In Japan, the increasing number of patients needing emergency medical care due to population aging is a major public health problem. Recently, emergency medicine in Japan has seen a growth in the number of Dedicated Emergency Physician Model style departments. We aimed to determine whether there is an association between Dedicated Emergency Physician Model emergency care and pre-hospital transportation time. We conducted a secondary analysis of a Japanese national pre-hospital database from 2010 to 2014. Three regions (group 1: Urayasu city and Ichikawa city in Chiba prefecture, group 2: Kamakura city, Chigasaki city, Fujisawa city and Zushi city in Kanagawa prefecture, and group 3: Fukui city in Fukui prefecture) were evaluated as Dedicated Emergency Physician Model emergency medicine areas. We compared transportation times in these areas with all municipalities in the same prefectures, and with a nearby area using multivariate linear regression with cluster adjustment. The variables used for adjustment are the time from Emergency Medical Services activation to the scene, month, day of the month, day of the week, time of day, age, gender, type of injury, severity, and location of call. Compared with all municipalities in each prefecture there were significant reductions in pre-hospital transportation time: 4.2 minutes (95% confidence interval, 0.9 to 7.5, p<0.05) in Group 1, 6.2 minutes (95%CI, 2.9 to 9.6, p<0.01) fin Group 2 and 7.5 minutes (95%CI, 6.0 to 9.0, p<0.01) in Group 3. Compared with nearby areas, there were statistically significant reductions in transportation time in Group 1, 6.8 minutes (95%CI, 0.7 to 12.8, p<0.05) and in Group 2, 6.8 minutes (95%CI, 3.7 to 9.9, p<0.05). There was a trend for reduced transportation time in Group 3, 2.3 minutes, (5.3 to -0.6, p<0.1). Areas with a Dedicated Emergency Physician Model are associated with reduced pre-hospital transportation time.

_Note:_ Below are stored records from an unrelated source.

Definition deliver (E : env) (ev : tcp_event) (st : net) : res net :=
  match ev with
  | EvRecv p c =>
      match pcbs st !! p with
      | Some b =>
          if bool_decide (tstate b = ESTABLISHED) || bool_decide (tstate b = FIN_WAIT_1) ||
             bool_decide (tstate b = FIN_WAIT_2) then
            if rxclosed b then tcp_abandon p st
            else if cb_recv b then
              let* (_, st) := on_recv (callback_arg b) (Some c) ERR_OK st in Ret st
            else Ret st
          else Ret st
      | None => Ret st
      end
  | EvFin p =>
      match pcbs st !! p with
      | Some b =>
          if bool_decide (tstate b = ESTABLISHED) then
            let st := put_pcb p (set_tstate CLOSE_WAIT b) st in
            if cb_recv b then
              let* (_, st) := on_recv (callback_arg b) None ERR_OK st in Ret st
            else Ret st
          else Ret st
      | None => Ret st
      end
  | EvConnected p =>
      match pcbs st !! p with
      | Some b =>
          if bool_decide (tstate b = SYN_SENT) then
            let st := put_pcb p (set_tstate ESTABLISHED b) st in
            if cb_connected b then
              let* (_, st) := on_connected (callback_arg b) ERR_OK st in Ret st
            else Ret st
          else Ret st
      | None => Ret st
      end
  | EvErr p err =>
      match pcbs st !! p with
      | Some b =>
          if bool_decide (tstate b = CLOSED) || bool_decide (tstate b = LISTEN) then Ret st
          else if cb_err b then on_err (callback_arg b) err (tcp_free p st)
          else Ret (tcp_free p st)
      | None => Ret st
      end
  | EvSyn lp ip port =>
      match pcbs st !! lp with
      | Some lb =>
          if bool_decide (tstate lb = LISTEN) then
            let '(p, st) := pcb_alloc E st in
            if p =? NULL then
              let* (_, st) := call_accept (accept lb) (callback_arg lb) NULL ERR_MEM st in Ret st
            else
              Ret (put_pcb p (mkPcb SYN_RCVD (callback_arg lb) false false false AcceptNone lp
                                false ip port) st)
          else Ret st
      | None => Ret st
      end
  | EvEstablished p =>
      match pcbs st !! p with
      | Some b =>
          if bool_decide (tstate b = SYN_RCVD) then
            let st := put_pcb p (set_tstate ESTABLISHED b) st in
            let* (err, st) :=
              if listener b =? NULL then Ret (ERR_VAL, st)
              else
                let* lb := get_pcb (listener b) st in
                call_accept (accept lb) (callback_arg b) p ERR_OK st in
            if (err =? ERR_OK) || (err =? ERR_ABRT) then Ret st else tcp_abandon p st
          else Ret st
      | None => Ret st
      end
  | EvGone p =>
      match pcbs st !! p with
      | Some b => if rxclosed b then Ret (tcp_free p st) else Ret st
      | None => Ret st
      end
  end.

Fixpoint deliver_all (E : env) (evs : list tcp_event) (st : net) : res net :=
  match evs with
  | [] => Ret st
  | ev :: r => let* st := deliver E ev st in deliver_all E r st
  end.

(** [net_poll] as the table sees it: the callbacks that the frames and timers
    of this round lead to, in order. *)
Definition net_poll (E : env) (st : net) : res net :=
  let '(n, st) := ask st in deliver_all E (e_events E n) st.

Definition read_now (E : env) (st : net) : Z * net :=
  (sys_now (e_now E (clocked (tick st))),
   mkNet (socks st) (net_ready st) (pcbs st) (mkTicks (asked (tick st)) (S (clocked (tick st))))
     (tcp_log st)).

(** ** Blocking

    Every blocking call tries, polls, and gives up after 30 s; [None] is the
    timeout. *)
Fixpoint block_loop {A} (E : env) (fuel : nat) (start : Z) (try : net -> res (option A * net))
  (st : net) : res (option A * net) :=
  match fuel with
  | O => NoFuel
  | S k =>
      let* (o, st) := try st in
      match o with
      | Some a => Ret (Some a, st)
      | None =>
          let* st := net_poll E st in
          let '(t, st) := read_now E st in
          if u32 (t - start) >=? NET_BLOCK_TIMEOUT_MS then Ret (None, st)
          else block_loop E k start try st
      end
  end.

Definition blocking {A} (E : env) (fuel : nat) (try : net -> res (option A * net)) (st : net)
  : res (option A * net) :=
  let '(start, st) := read_now E st in block_loop E fuel start try st.

(** ** The socket calls *)
Definition net_shim_is_fd (st : net) (fd : Z) : bool :=
  let i := fd - SOCK_FD_BASE in
  (i >=? 0) && (i <? Z.of_nat SOCK_MAX) &&
  match socks st !! Z.to_nat i with
  | Some s => negb (bool_decide (state s = SK_FREE))
  | None => false
  end.

(** [&socks[fd - SOCK_FD_BASE]] *)
Definition fd_sock (fd : Z) (st : net) : res (nat * bsock) :=
  let i := fd - SOCK_FD_BASE in
  let* s := arr_get (socks st) i in Ret (Z.to_nat i, s).

(** The test of net_wait_ready: has DHCP supplied an address? *)
Definition ready_try (E : env) (st : net) : res (option unit * net) :=
  let '(n, st) := ask st in Ret (if e_ready E n then Some tt else None, st).
(* ===== verification/NetTheorems.v ===== *)
(** * The socket layer: theorems

    Safety of every reachable state of the socket table under any sequence of
    socket calls and network events, the contracts of the calls, and the runs
    that leave the defined behaviour. *)
From S2P Require Import Prelude NetGlue NetShim NetInv NetSafe NetApi.

(** ** Sequences of socket calls *)
Inductive net_op :=
  | OpSocket (domain type protocol : Z)
  | OpBind (m : reader) (fd addr addrlen : Z)
  | OpListen (fd backlog : Z)
  | OpAccept (fd : Z) (addr : bool) (addrlen : option Z)
  | OpConnect (m : reader) (fd addr addrlen : Z)
  | OpRecv (fd len flags : Z)
  | OpSend (fd : Z) (src : reader) (len flags : Z)
  | OpClose (fd : Z).

Definition net_exec (E : env) (fuel : nat) (op : net_op) (st : net) : res (Z * net) :=
  match op with
  | OpSocket d t p => net_shim_socket E fuel d t p st
  | OpBind m fd addr len => net_shim_bind E m fd addr len st
  | OpListen fd backlog => net_shim_listen E fd backlog st
  | OpAccept fd addr len => let* (r, _, st) := net_shim_accept E fuel fd addr len st in Ret (r, st)
  | OpConnect m fd addr len => net_shim_connect E fuel m fd addr len st
  | OpRecv fd len flags => let* (r, _, st) := net_shim_recv E fuel fd len flags st in Ret (r, st)
  | OpSend fd src len flags => net_shim_send E fuel fd src len flags st
  | OpClose fd => net_shim_close E fd st
  end.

An increasing number of emergency medical care patients due to population aging is a major public health problem in many nations [1–5]. In Japan, the number of ambulance transports per 10,000 population doubled and transportation time from Emergency Medical Services activation to hospital arrival increased about 1.5 times (24.4 minutes to 39.3 minutes) in the past two decades . One of the reasons for transportation delay is an imbalance of supply and demand.
During the study period, a total of 24,829,932 emergency patients were documented in the national database. A total of 5,087,817 were excluded for missing data. In the target area of this study, a total of 2,508,691 were enrolled. Of these, the number of emergency patients in each area is 529,094 in Group 1, 1,864,321 in Group 2 and 115,276 in Group 3. A total of 645,869 patients were excluded for missing data in the target area. (Fig 1).

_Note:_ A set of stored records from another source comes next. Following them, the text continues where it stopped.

Lemma demo_sys_reach : sys_reach client_data 1 no_wall BSS_STOP IMAGE_BASE 64 demo_sys.
Proof. apply SRMem; [apply SRBoot, blank_dir_ok|apply demo_ram_ok]. Qed.

Lemma demo_open_ok : call_ok 1 (COpen 4096 64 0) demo_sys.
Proof.
  split; [intros i; apply demo_ram_ok|]. cbn [disk bmfs_boot s_fs demo_sys set_mem sys_boot].
  rewrite blank_dir. vm_compute. reflexivity.
Qed.

Lemma syscall_reachable_safe_witness : exists r st',
  demo_call 2 4096 64 0 demo_sys = Ret (r, st') /\ sys_inv BSS_STOP IMAGE_BASE 64 st'.
Proof.
  refine (proj2 (syscall_reachable_safe client_data 1 no_wall BSS_STOP IMAGE_BASE 64
    (proj1 client_ok) (demo_clock _) _ _ _ _ demo_sys 2 4096 64 0 0 0 0 demo_sys_reach demo_open_ok)).
  - reflexivity.
  - vm_compute. discriminate.
  - lia.
  - vm_compute. split; discriminate.
Defined.

Lemma demo_sys_inv : sys_inv BSS_STOP IMAGE_BASE 64 demo_sys.
Proof.
  split; [apply demo_ram_ok|apply boot_inv, blank_dir_ok|by left|apply net_boot_inv].
Qed.

Lemma writev_console_witness : exists st',
  sys_writev client_data 2 1 12288 2 demo_sys = Ret (3, st') /\ screen (s_con st') = [7; 8; 9].
Proof.
  eexists. split.
  - apply (writev_console client_data 1 demo_sys 1 12288 [(8192, 1); (8193, 2)]).
    + left. reflexivity.
    + vm_compute. repeat split; discriminate.
    + reflexivity.
  - vm_compute. reflexivity.
Defined.

Lemma demo_open_inv : sys_inv BSS_STOP IMAGE_BASE 64 demo_open.
Proof.
  assert (0 < BSS_STOP /\ 0 <= IMAGE_BASE /\ 0 <= 64) as (H1 & H2 & H3)
    by (unfold BSS_STOP, IMAGE_BASE; lia).
  destruct (run_call_safe client_data 1 no_wall BSS_STOP IMAGE_BASE 64 (proj1 client_ok) (demo_clock _)
    H1 H2 H3 ltac:(vm_compute; split; discriminate) (COpen 4096 64 0) demo_sys
    demo_sys_inv demo_open_ok) as (r & st' & E1 & H).
  unfold demo_open, demo_call, bmos_syscall. cbn [decode_call]. rewrite E1. exact H.
Qed.

Definition demo_open_file : bmfs_file := mkFile true false false 0 1 1 0 0.
Lemma demo_open_lookup : bmfs_is_fd (s_fs demo_open) 3 = true /\
  files (s_fs demo_open) !! BmfsInv.fd_slot 3 = Some demo_open_file.
Proof. split; vm_compute; reflexivity. Qed.

Lemma syscall_file_roundtrip_witness : exists st1 st2 st3,
  sys_write client_data 2 3 8192 3 demo_open = Ret (3, st1) /\
  sys_lseek 3 0 0 st1 = Ret (0, st2) /\
  sys_read client_data 2 3 20480 3 st2 = Ret (3, st3) /\
  mem_read (s_mem st3) 20480 3 = mem_read (s_mem demo_open) 8192 3.
Proof.
  apply (syscall_file_roundtrip client_data 1 BSS_STOP IMAGE_BASE 64 demo_open 3 demo_open_file 8192 20480 3).
  - exact demo_open_inv.
  - exact (proj1 demo_open_lookup).
  - exact (proj2 demo_open_lookup).
  - lia.
  - vm_compute. reflexivity.
  - vm_compute. repeat split; discriminate.
Defined.

Lemma read_console_witness : exists n st',
  sys_read client_data 2 0 20480 10 demo_sys = Ret (Z.of_nat n, st') /\ 1 <= Z.of_nat n <= 10.
Proof.
  destruct (read_console client_data 1 BSS_STOP IMAGE_BASE 64 demo_sys 20480 10 1)
    as (n & st' & E1 & H1 & _).
  - exact demo_sys_inv.
  - lia.
  - vm_compute. repeat split; discriminate.
  - lia.
  - intros i Hi. replace i with 0%nat by lia. reflexivity.
  - discriminate.
  - exists n, st'. split; [exact E1|exact H1].
Defined.

Lemma clock_monotonic_exact_witness : exists st',
  sys_clock_gettime client_data no_wall 1 20480 demo_sys = Ret (0, st') /\
  0 <= mem_read_u64 (s_mem st') 20488 < 1000000000.
Proof.
  destruct (clock_monotonic_exact client_data no_wall demo_sys 1 20480) as (st' & E1 & _ & H1 & _).
  - left. reflexivity.
  - discriminate.
  - vm_compute. repeat split; discriminate.
  - exists st'. split; [exact E1|exact H1].
Defined.

Lemma fs_base_roundtrip_witness : exists st1 st2,
  sys_arch_prctl ARCH_SET_FS 18446744073709551615 demo_sys = Ret (0, st1) /\
  sys_arch_prctl ARCH_GET_FS 20480 st1 = Ret (0, st2) /\
  mem_read_u64 (s_mem st2) 20480 = 18446744073709551615.
Proof. apply (fs_base_roundtrip demo_sys); [lia|unfold addr_ok; lia]. Defined.

Lemma syscall_unknown_witness : demo_call 39 0 0 0 demo_sys = Ret (Some (- ENOSYS), demo_sys).
Proof.
  apply (syscall_unknown client_data 1 no_wall BSS_STOP IMAGE_BASE 64 demo_sys 39).
  intros H. repeat (apply elem_of_cons in H as [H|H]; [discriminate|]). by apply not_elem_of_nil in H.
Defined.

(** The buffered output of musl's stdio is lost when its buffer is empty:
    __stdio_write hands writev an array whose first element has length 0, and
    on a BMFS file that write fails with -ENOSPC, so the call fails although
    the file is empty and the second element holds the data; the same array
    printed to the console succeeds. *)
Theorem writev_empty_first_fails :
  call_result (demo_call 20 3 16384 2 demo_open) = Some (- ENOSPC) /\
  call_result (demo_call 20 1 16384 2 demo_open) = Some 3.
Proof. split; vm_compute; reflexivity. Qed.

In this retrospective observational study of over 2,500,000 pre-hospital transports, we found an association between use of a Dedicated Emergency Physician Model of care with reduced transportation time. This observation suggests that the Dedicated Emergency Physician Model of emergency care plays an important role to respond to the increasing number of patients requiring transportation by ambulance.
In this retrospective study using a large national database, areas with hospitals that employ a Dedicated Emergency Physician Model of emergency care are associated with reduced pre-hospital transportation time.